Darum gehts
- Hacker stahlen am Sonntag 4000 Bitcoins von Liquid Network, Wert 320 Millionen Dollar
- Die Täter sagen, ihr Ziel sei es gewesen, eine Sicherheitslücke aufzudecken
- 95 Prozent der Bitcoins aus Wallet gestohlen, Liquid stoppte neue Transaktionen
Hacker haben es immer wieder auf Bitcoin und andere Kryptowährungen abgesehen. Doch selten war die Beute so gross wie am Sonntag: Beim Bitcoin-Abwicklungsnetzwerk Liquid Network wurden rund 4000 Bitcoins gestohlen. Der aktuelle Wert: 320 Millionen Dollar, also rund 260 Millionen Franken.
Wie Liquid Network am Sonntag auf der Social-Media-Plattform X mitteilte, haben die Hacker rund 95 Prozent der etwa 4200 Bitcoins aus ihrem Wallet abgezogen. Das Netzwerk stoppte daraufhin vorsorglich neue Transaktionen. «Wir entschuldigen uns für die Unannehmlichkeiten», schrieb es auf X.
Meinen es die Hacker nur gut?
Kurios am Vorfall: Die Täter bezeichnen sich selbst als «White Hats» – also als Hacker, die Sicherheitslücken aufdecken und damit eigentlich Gutes tun. Ob das tatsächlich stimmt, ist allerdings offen. Liquid selbst spricht von «mutmasslichen White-Hat-Hackern».

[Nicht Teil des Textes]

(* ===== verification/Composed.v ===== *)
(** The two sides of the gateway together: ModbusDevWrite (ModbusWrite.v)
    implements the interface the KNX monitor thread relies on (KnxMonitor.v).

    A write changes of the device list one counter, [lostCnt] of the device
    written to; everything the next write needs of the list, of the ports and of
    the plugins is still there. *)

From S2P Require Import Prelude CMem CStr Device Queue PluginApi VentPlugins Dpt9 KnxPlugins KnxAddr KnxPacket Serial Nodes ModbusWrite KnxDevs KnxCtrl KnxReport KnxLoop KnxMonitor.

Local Open Scope string_scope.
Local Open Scope list_scope.
Local Open Scope Z_scope.

(** ** What a write changes of the device list *)

Section Nodes.
Context {P : Type}.
Implicit Types s : gst P.

Definition same_nodes {A} (m : io (gst P) A) : Prop := forall s a s', m s = Ran a s' -> gnodes s' = gnodes s.

Lemma same_ret {A} (a : A) : same_nodes (mret a).
Proof. by intros s b s' [= _ <-]. Qed.
Lemma same_fault {A} : same_nodes (A := A) fault.
Proof. done. Qed.
Lemma same_bind {A B} (m : io (gst P) A) (f : A -> io (gst P) B) :
  same_nodes m -> (forall a, same_nodes (f a)) -> same_nodes (m ≫= f).
Proof.
  intros Hm Hf s b s' H. apply io_inv in H as (a & s1 & H1 & H2).
  etransitivity; [exact (Hf _ _ _ _ H2)|exact (Hm _ _ _ H1)].
Qed.
Lemma same_ports_only {A} (m : io world A) : same_nodes (on_ports m).
Proof. intros s a s' H. by apply on_ports_inv in H as (w & _ & ->). Qed.
Lemma same_env_only {A} (m : C (env P) A) : same_nodes (on_env m).
Proof. intros s a s'. unfold on_env. destruct (m _) as [[b e]|]; [|done]. by intros [= _ <-]. Qed.
Lemma same_note e : same_nodes (ModbusWrite.note e).
Proof. by intros s a s' [= _ <-]. Qed.
Lemma same_active : same_nodes is_active.
Proof. by intros s a s' [= _ <-]. Qed.
#[local] Hint Resolve same_ret same_fault same_bind same_ports_only same_env_only same_note same_active : core.

Ltac same_auto :=
  repeat match goal with
  | |- same_nodes (_ ≫= _) => apply same_bind; [|intros ?]
  | |- same_nodes (if ?b then _ else _) => destruct b
  | |- same_nodes (match ?o with _ => _ end) => destruct o
  end; auto.

Lemma same_free m : same_nodes (free_msg m).
Proof. unfold free_msg. same_auto. Qed.
Lemma same_build f b g n o : same_nodes (call_build f b g n o).
Proof. unfold call_build. same_auto. Qed.
#[local] Hint Resolve same_free same_build : core.
Lemma same_pass b o : same_nodes (pass_on b o).
Proof. unfold pass_on. same_auto. Qed.
Lemma same_members n ms o : same_nodes (write_members n ms o).
Proof. induction ms as [|b ms IH]; cbn [write_members]; same_auto. Qed.

(** A counter of a device, or nothing. *)
Definition with_lost (c : Z) (n : Node P) : Node P := set_base (set_lostCnt c (base n)) n.
Definition counted i (n : Node P) s s' : Prop :=
  gnodes s' = gnodes s \/ exists c, gnodes s' = <[i := Some (with_lost c n)]> (gnodes s).

Lemma head_counted i n f o s r s' : write_head i n f o s = Ran r s' -> counted i n s s'.
Proof.
  unfold write_head. intros H. io_case H ret s1 H1. apply same_ports_only in H1.
  destruct (negb _); [injection H as _ <-; by left|].
  io_case H msg s2 H2. apply same_build in H2.
  destruct msg as [m|]; [|left; rewrite <- H1, <- H2; refine (same_bind _ _ _ _ _ _ _ H); auto].
  unfold deliver in H. destruct (bad_msg m).
  { left. rewrite <- H1, <- H2. refine (same_bind _ _ _ _ _ _ _ H); [auto|same_auto]. }
  io_case H u s3 H3. apply same_ports_only in H3. io_case H u' s4 H4. injection H4 as _ <-.
  right. exists (lost_step (lostCnt (base n))). unfold with_lost. rewrite <- H1, <- H2, <- H3.
  refine (same_bind _ _ _ _ (G _ _ _ _ _) _ _ H); same_auto.
Qed.

Lemma write_counted key o s r s' : ModbusDevWrite (Some key) (Some o) s = Ran r s' ->
  gnodes s' = gnodes s \/ exists i n, gnodes s !! i = Some (Some n) /\ counted i n s s'.
Proof.
  unfold ModbusDevWrite. destruct (dev_id key) as [[id|]|]; [|intros [= _ <-]; by left|done].
  intros H. io_case H x s1 H1. injection H1 as <- <-. destruct (listSearchKey _ _) as [i|]; [|injection H as _ <-; by left].
  io_case H n s1 H1. unfold get_node in H1. destruct (gnodes s !! i) as [[n'|]|] eqn:En; [|done..].
  injection H1 as -> <-. destruct (pIf (base n)) as [f|]; [|injection H as _ <-; by left].
  destruct (can_build f); cbn [negb] in H; [|injection H as _ <-; by left].
  destruct (pSerial (base n)); [|injection H as _ <-; by left].
  io_case H stop s1 H1. apply head_counted in H1.
  right. exists i, n. split; [done|]. unfold counted in *.
  destruct stop as [r'|]; [injection H as _ <-; exact H1|].
  rewrite (same_bind _ _ (same_pass _ _) (fun _ => same_members _ _ _) _ _ _ H). exact H1.
Qed.

Lemma search_insert (l : list (option (Node P))) i n n' id :
  l !! i = Some (Some n) -> devId (element (base n')) = devId (element (base n)) ->
  listSearchKey (<[i := Some n']> l) id = listSearchKey l id.
Proof.
  intros Hi Hid. revert i Hi. induction l as [|x l IH]; intros [|i] Hi; [done..| |]; cbn in *.
  - injection Hi as ->. cbn. by rewrite Hid.
  - by rewrite IH.
Qed.
End Nodes.

(** ** What the monitor needs of the Modbus side *)

Section Side.
Context {P : Type} (inv : P -> Prop)
  (bpre : Z -> Z -> option MbusNode -> option ty_obj_dp_s -> Prop)
  (ok : Z -> list Z -> Prop)
  (ppre : Z -> Z -> option MbusNode -> list Z -> Z -> Prop) (leak : Z) (okf : list Z -> Prop).
Implicit Types s : gst P.

Definition ready_for s (n : Node P) : Prop :=
  forall o, KnxCtrl.dp_ok o -> Forall (ready inv bpre ok ppre leak okf s n o) (base n :: members n).

(** The device of the key is in the list, on a port, with a plugin that may be
    given any object, and so are the members of its group. *)
Definition writable s (key : string) : Prop := exists id i n f j p m,
  dev_id key = Done (Some id) /\ listSearchKey (gnodes s) id = Some i /\ gnodes s !! i = Some (Some n) /\
  pIf (base n) = Some f /\ pSerial (base n) = Some j /\ at_port s j p m /\ ready_for s n.

(** With [n] blocks of memory live, and only frames of [okf] sent so far. *)
Record side_ok (keys : string -> Prop) (n : Z) s : Prop := {
  so_ports : ports_ok (ports s);
  so_inv : inv (st (penv s));
  so_keys : forall key, keys key -> writable s key;
  so_live : live (mem (penv s)) = n;
  so_sent : Forall (sent_ok okf) (trace (ports s))
}.

Lemma ready_for_lost s s' n c :
  same_ports (ports s) (ports s') -> ready_for s n -> ready_for s' (with_lost c n).
Proof.
  intros Hs Hn o Ho. specialize (Hn o Ho). apply Forall_cons in Hn as [Hh Hm]. apply Forall_cons. split.
  - exact (ready_step _ _ _ _ _ _ _ _ _ _ _ Hs Hh).
  - eapply Forall_impl; [exact Hm|]. intros b Hb. exact (ready_step _ _ _ _ _ _ _ _ _ _ _ Hs Hb).
Qed.

Lemma with_lost_same n : with_lost (P := P) (lostCnt (base n)) n = n.
Proof. by destruct n as [[] ? ?]. Qed.

Lemma writable_step s s' key :
  same_ports (ports s) (ports s') ->
  (gnodes s' = gnodes s \/ exists i n, gnodes s !! i = Some (Some n) /\ counted i n s s') ->
  writable s key -> writable s' key.
Proof.
  intros Hs Hg (id & i & n & f & j & p & m & Hid & Hi & Hn & Hf & Hj & Hp & Hr).
  destruct (at_port_step _ _ _ _ _ Hs Hp) as (p' & Hp' & _).
  assert (exists c, gnodes s' !! i = Some (Some (with_lost c n)) /\ listSearchKey (gnodes s') id = Some i) as (c & Hn' & Hi').
  { destruct Hg as [->|(k & x & Hk & [->|(c & ->)])]; [exists (lostCnt (base n)); by rewrite with_lost_same..|].
    rewrite (search_insert _ _ x) by done. destruct (decide (k = i)) as [->|Hne].
    - exists c. rewrite list_lookup_insert_eq by (by apply lookup_lt_Some in Hn). by simplify_eq.
    - exists (lostCnt (base n)). by rewrite list_lookup_insert_ne, with_lost_same. }
  exists id, i, (with_lost c n), f, j, p', m. split_and!; try done. by apply (ready_for_lost s).
Qed.

(** ModbusDevWrite keeps it: the writes that follow are safe as well. *)
#[export] Instance gateway_modbus_safe keys n : ModbusSafe (gst P) (side_ok keys n) keys.
Proof.
  intros key o s [Hw Hi Hk Hl Ht] Hkey Ho.
  destruct (Hk key Hkey) as (id & i & nd & f & j & p & m & Hid & Hse & Hn & Hf & Hj & Hp & Hr).
  pose proof (iwp_ModbusDevWrite inv bpre ok ppre leak okf s key id i nd f j p m o Hid Hse Hn Hw Hi Hf Hj Hp (Hr o Ho)) as H.
  cbn [side_write gst_side]. pose proof (write_counted key o s) as Hc. unfold iwp in *.
  destruct (ModbusDevWrite (Some key) (Some o) s) as [r s'| |] eqn:E; [|done..].
  destruct H as ([H1 H2 H3 H4 (tr & Et & H5)] & _ & _).
  split; [exact H1|exact H3| |lia|rewrite Et; by apply Forall_app].
  intros key' Hkey'. apply (writable_step s); [exact H2|by apply (Hc r)|by apply Hk].
Qed.

(** ** The loop of KNX_DevMonitorEntry

    The packets of its queue, each with the time of its turn. *)
Fixpoint monitor_packets (l : list (KnxDataType_t * Z)) : io (kst (gst P)) unit :=
  match l with
  | [] => mret tt
  | (d, ts) :: l => _ ← monitor_packet d ts; monitor_packets l
  end.

End Side.

(** ** A panel for a ventilation

    A ventilation of the bus that stands for the group of two DTouch devices of
    ModbusWrite.v, and an air conditioner of its own. *)
Definition v_twin : KnxDev :=
  KnxVent_t (KBase (Some Vent_STEC.KNX_Ventilation_STEC)
    (Element "dev.knx.ven.5" 5 KNX_DEVICE_VENTILATION false (Some dt_key)) DEVICE_ATTRI_CONTROLLER true 0)
    [None; Some (KnxObj VENT_SWITCH_STATUS 0 39 "1/5/1" 0); None; Some (KnxObj VENT_SPEED_STATUS 0 40 "1/5/2" 0); None; None].
Definition c_state (plan : list bool) : kst (gst unit) :=
  K [Some v_twin; Some k_acd] [] [] (fun _ => true) [] [] [] (Heap [] 2) 0 (dt_state plan).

Normalerweise legen White-Hat-Hacker eine Sicherheitslücke offen und ermöglichen dem betroffenen Unternehmen, sie zu schliessen. Bei Kryptoangriffen kommt es vor, dass sie Geld abziehen und anschliessend eine Rückgabe gegen eine Belohnung anbieten. Ob es auch diesmal so läuft, ist offen.
Das Liquid Network ermöglicht schnellere Bitcoin-Transaktionen und -Abwicklungen: Die primäre Bitcoin-Blockchain wird bei hoher Kapazitätsauslastung langsam. Das umgeht Liquid, indem es Liquid Bitcoin ausgibt, die vollständig durch hinterlegte und blockierte Bitcoins abgesichert sind. Diese Bitcoins sind nun zum grossen Teil verschwunden. Hinter Liquid Network steht das kanadische Unternehmen Blockstream.
Nicht der erste grosse Krypto-Raub
Der Angriff ist kein Einzelfall. Erst letzten Monat sorgten Hacker für helle Aufregung in der Bitcoin-Szene. Sie hatten Coins im Wert von mehr als 100 Millionen Dollar (über 80 Millionen Franken) aus sogenannten Cold Wallets gestohlen. Cold Wallets gelten eigentlich als besonders sicher, weil die Geräte beziehungsweise Schlüssel normalerweise nicht mit dem Internet verbunden sind.
Auch die Schweizer Kryptoplattform Swissborg aus Lausanne wurde vor ziemlich genau einem Jahr Opfer eines Angriffs. Dabei verschwanden rund 41 Millionen Dollar in der Kryptowährung Solana. Die Schweizer Kryptobörse versprach allerdings, für den Schaden vollständig geradezustehen.
Bitcoin-Kurs zeigt sich unbeeindruckt
Trotz der beachtlichen Summe von rund 320 Millionen US-Dollar reagierte der Bitcoin-Kurs gelassen auf den jüngsten Vorfall. Die Währung bewegt sich nach einem Kurssprung im August um die 80’000-Dollar-Marke. Gegenüber Anfang Jahr ist der Bitcoin gut 9 Prozent im Minus.